**ASSIGNMENT**
Once you reach the line containing "Proof. intros s. destruct" in the data below, restate each line word for word up to and including the one containing "Create HintDb keeping discriminated.".

Start of RAW DATA

(* ===== verification/UserRun.v ===== *)
(** * User programs on the scheduler

    The machine of Sched.v with the programs its processes execute: a hart runs a
    process up to its next call, takes the trap of that call or of the timer, or
    polls the ready queue.  The steps of all harts interleave in any order.  What
    the calls do to the queues, the counters and the family of the processes. *)
From ITree Require Import ITree.
From S2P Require Import Prelude Pmm Vmm Process Sched CString UserProg.

(** ** Facts that every function of the scheduler keeps *)

(** Parents never change, and a slot that is taken stays taken. *)
Definition kept (s s' : kstate) : Prop :=
  parent <$> procs s' = parent <$> procs s /\
  forall i x, procs s !! i = Some x -> status x <> FREE -> exists x', procs s' !! i = Some x' /\ status x' <> FREE.

#[global] Instance kept_preorder : PreOrder kept.
Proof.
  split; [split; eauto|]. intros s1 s2 s3 [H1 H2] [H3 H4]. split; [congruence|].
  intros i x Hx Hs. destruct (H2 i x Hx Hs) as (y & Hy & Hys). eauto.
Qed.

Definition keeps {A} (c : M kstate A) : Prop :=
  forall s, match c s with Ret _ s' | Stop _ s' => kept s s' end.

Lemma holds_ret {A} (a : A) : keeps (ret a).
Proof. intros s. cbn. reflexivity. Qed.
Lemma holds_halt {A} e : keeps (halt (A := A) e).
Proof. intros s. cbn. reflexivity. Qed.
Lemma holds_get : keeps get.
Proof. intros s. cbn. reflexivity. Qed.
Lemma holds_bind {A B} (c : M kstate A) (k : A -> M kstate B) : keeps c -> (forall a, keeps (k a)) -> keeps (bind c k).
Proof.
  intros Hc Hk s. specialize (Hc s). unfold bind. destruct (c s) as [a s1|e s1]; [|done].
  specialize (Hk a s1). destruct (k a s1); by etrans.
Qed.
Lemma holds_when b c : keeps c -> keeps (when b c).
Proof. intros Hc. destruct b; [done|apply holds_ret]. Qed.
Lemma holds_check b e : keeps (check b e).
Proof. destruct b; [apply holds_halt|apply holds_ret]. Qed.
Lemma holds_modify f : (forall s, procs (f s) = procs s) -> keeps (modify f).
Proof. intros Hf s. unfold modify, kept. rewrite Hf. eauto. Qed.
Lemma holds_read {A} (f : kstate -> option A) e : keeps (fun s => match f s with Some x => Ret x s | None => Stop e s end).
Proof. intros s. destruct (f s); reflexivity. Qed.
Lemma holds_upd_proc p f :
  (forall x, parent (f x) = parent x /\ (status x <> FREE -> status (f x) <> FREE)) -> keeps (upd_proc p f).
Proof.
  intros Hf s. unfold upd_proc. destruct (procs s !! p) as [x|] eqn:Hx; [|reflexivity]. destruct (Hf x) as [Hp Hs]. split; cbn.
  - rewrite list_fmap_insert, Hp. apply list_insert_id. by rewrite list_lookup_fmap, Hx.
  - intros i y Hy Hst. destruct (decide (i = p)) as [->|Hne].
    + simplify_eq. exists (f x). split; [|auto]. apply list_lookup_insert_eq. by eapply lookup_lt_Some.
    + rewrite list_lookup_insert_ne by done. eauto.
Qed.
Lemma holds_on_pm {A} (c : M pstate A) : keeps (on_pm c).
Proof. intros s. unfold on_pm, zoom. destruct (c (pm s)); split; cbn; eauto. Qed.

Create HintDb keeping discriminated.
#[export] Hint Resolve holds_ret holds_halt holds_get holds_when holds_check holds_on_pm : keeping.
#[export] Hint Resolve holds_read : keeping.
#[export] Hint Extern 1 (keeps (bind _ _)) => apply holds_bind; [|intros ?] : keeping.
#[export] Hint Extern 2 (keeps (upd_proc _ _)) => apply holds_upd_proc; done : keeping.
#[export] Hint Extern 2 (keeps (modify _)) => apply holds_modify; done : keeping.
#[export] Hint Extern 3 (keeps (if ?b then _ else _)) => destruct b : keeping.
#[export] Hint Extern 3 (keeps (match ?b with Some _ => _ | None => _ end)) => destruct b : keeping.
Ltac keeping := solve [auto 20 with keeping nocore | eauto 30 with keeping].

Section Keeps.
Context `{Linker}.

Lemma holds_get_proc p : keeps (get_proc p).
Proof. intros s. unfold get_proc. destruct (procs s !! p); reflexivity. Qed.
Lemma holds_get_current tp : keeps (get_current tp).
Proof. intros s. unfold get_current. destruct (current s !! tp); reflexivity. Qed.
Lemma holds_get_sem i : keeps (get_sem i).
Proof. intros s. unfold get_sem. destruct (sem_table s !! i); reflexivity. Qed.
Lemma holds_get_csr i : keeps (get_csr i).
Proof. intros s. unfold get_csr. destruct (csrs s !! i); reflexivity. Qed.
Hint Resolve holds_get_proc holds_get_current holds_get_sem holds_get_csr : keeping.
Lemma holds_deref o : keeps (deref o).
Proof. destruct o; keeping. Qed.
Hint Resolve holds_deref : keeping.
Lemma holds_self tp : keeps (self tp).
Proof. unfold self. keeping. Qed.
Lemma holds_upd_csr tp f : keeps (upd_csr tp f).
Proof. unfold upd_csr. keeping. Qed.
Lemma holds_put_sem i x : keeps (put_sem i x).
Proof. unfold put_sem. keeping. Qed.
Lemma holds_acquire : keeps rq_acquire.
Proof. intros s. unfold rq_acquire. destruct (_ =? _); [split; eauto|reflexivity]. Qed.
Lemma holds_release : keeps rq_release.
Proof. unfold rq_release. keeping. Qed.
Lemma holds_init_once : keeps rq_init_once.
Proof. unfold rq_init_once. keeping. Qed.
Lemma holds_rq_last f : forall p r, keeps (rq_last f p r).
Proof. induction f as [|f IH]; intros p r; cbn [rq_last]; keeping. Qed.
Lemma holds_queue_end f : forall p, keeps (queue_end f p).
Proof. induction f as [|f IH]; intros p; cbn [queue_end]; keeping. Qed.
Hint Resolve holds_self holds_upd_csr holds_put_sem holds_acquire holds_release holds_init_once holds_rq_last holds_queue_end : keeping.
Lemma holds_switch tp o : keeps (switch_to tp o).
Proof. unfold switch_to, set_current_at. keeping. Qed.
Lemma holds_insert p : keeps (insert_to_ready_queue p).
Proof. unfold insert_to_ready_queue. keeping. Qed.
Hint Resolve holds_switch holds_insert : keeping.
Lemma holds_schedule tp : keeps (schedule tp).
Proof. unfold schedule, set_current_at. keeping. Qed.
Hint Resolve holds_schedule : keeping.
Lemma holds_wake o : keeps (wake_parent o).
Proof. unfold wake_parent. keeping. Qed.
Lemma holds_free p : keeps (free_process p).
Proof. unfold free_process. keeping. Qed.
Hint Resolve holds_wake holds_free : keeping.
Lemma holds_kill tp r n : keeps (kill_current_process tp r n).
Proof. unfold kill_current_process. keeping. Qed.
Hint Resolve holds_kill : keeping.
Lemma holds_rrsched tp : keeps (rrsched tp).
Proof. unfold rrsched. keeping. Qed.
Lemma holds_exit tp n : keeps (sys_user_exit tp n).
Proof. unfold sys_user_exit. keeping. Qed.
Lemma holds_enqueue i m p : keeps (sem_enqueue i m p).
Proof. unfold sem_enqueue. keeping. Qed.
Hint Resolve holds_enqueue : keeping.
Lemma holds_semP tp i : keeps (do_semP tp i).
Proof. unfold do_semP. keeping. Qed.
Lemma holds_semV tp i : keeps (do_semV tp i).
Proof. unfold do_semV. keeping. Qed.
Lemma holds_semNew v : keeps (do_semNew v).
Proof. unfold do_semNew. keeping. Qed.
Lemma holds_resume tp : keeps (resume_current tp).
Proof. unfold resume_current. keeping. Qed.
End Keeps.

#[export] Hint Resolve holds_rrsched holds_exit holds_semP holds_semV holds_semNew holds_resume holds_schedule : keeping.

(** ** The machine with its programs *)

(** What the harts run, what is left of the program of each process, and the
    lines printed so far. *)
Record ucfg : Type := mkU { uk : kstate; urun : list (option nat); progs : nat -> program; out : list (list Z) }.

Definition set_prog (p : nat) (t : program) (pr : nat -> program) : nat -> program :=
  fun r => if decide (r = p) then t else pr r.

Section Machine.
Context `{Linker}.

(** The call [e] of process [p] on hart [h]; [k] is what the program does with the
    answer.  Calls that do not concern the scheduler but printing are outside this
    machine.  Of [fork] it has the effect on the scheduler: a process in a free slot,
    queued (ForkProps.v has the whole of it); the child starts behind its [fork] with
    the answer 0. *)
Definition event_step {X} (h p : nat) (e : userE X) (k : X -> program) (c c' : ucfg) : Prop :=
  let trap r t := exists st s', serve_request h r (uk c) = Stop st s' /\
                    c' = mkU s' (after h (urun c) st) (set_prog p t (progs c)) (out c) in
  match e in userE X return (X -> program) -> Prop with
  | Print l => fun k => c' = mkU (uk c) (urun c) (set_prog p (k tt) (progs c)) (out c ++ [l])
  | SemP sid => fun k => trap (RSemP sid) (k tt)
  | SemV sid => fun k => trap (RSemV sid) (k tt)
  | Exit n => fun _ => trap (RExit n) (progs c p)
  | SemNew v => fun k =>
      exists sid s1, sys_user_semNew v (uk c) = Ret sid s1 /\ trap (RSemNew v) (k (i32 sid))
  | Fork => fun k =>
      exists i x s1 st s', fresh_process (uk c) i x /\ parent x = Some p /\
        insert_to_ready_queue i (set_procs (<[i := x]> (procs (uk c))) (uk c)) = Ret tt s1 /\
        resume_current h s1 = Stop st s' /\
        c' = mkU s' (after h (urun c) st) (set_prog i (k 0) (set_prog p (k (Z.of_nat i)) (progs c))) (out c)
  | _ => fun _ => False
  end k.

End of RAW DATA

**SOLUTION**
Proof. intros s. destruct (f s); reflexivity. Qed.
Lemma holds_upd_proc p f :
  (forall x, parent (f x) = parent x /\ (status x <> FREE -> status (f x) <> FREE)) -> keeps (upd_proc p f).
Proof.
  intros Hf s. unfold upd_proc. destruct (procs s !! p) as [x|] eqn:Hx; [|reflexivity]. destruct (Hf x) as [Hp Hs]. split; cbn.
  - rewrite list_fmap_insert, Hp. apply list_insert_id. by rewrite list_lookup_fmap, Hx.
  - intros i y Hy Hst. destruct (decide (i = p)) as [->|Hne].
    + simplify_eq. exists (f x). split; [|auto]. apply list_lookup_insert_eq. by eapply lookup_lt_Some.
    + rewrite list_lookup_insert_ne by done. eauto.
Qed.
Lemma holds_on_pm {A} (c : M pstate A) : keeps (on_pm c).
Proof. intros s. unfold on_pm, zoom. destruct (c (pm s)); split; cbn; eauto. Qed.

Create HintDb keeping discriminated.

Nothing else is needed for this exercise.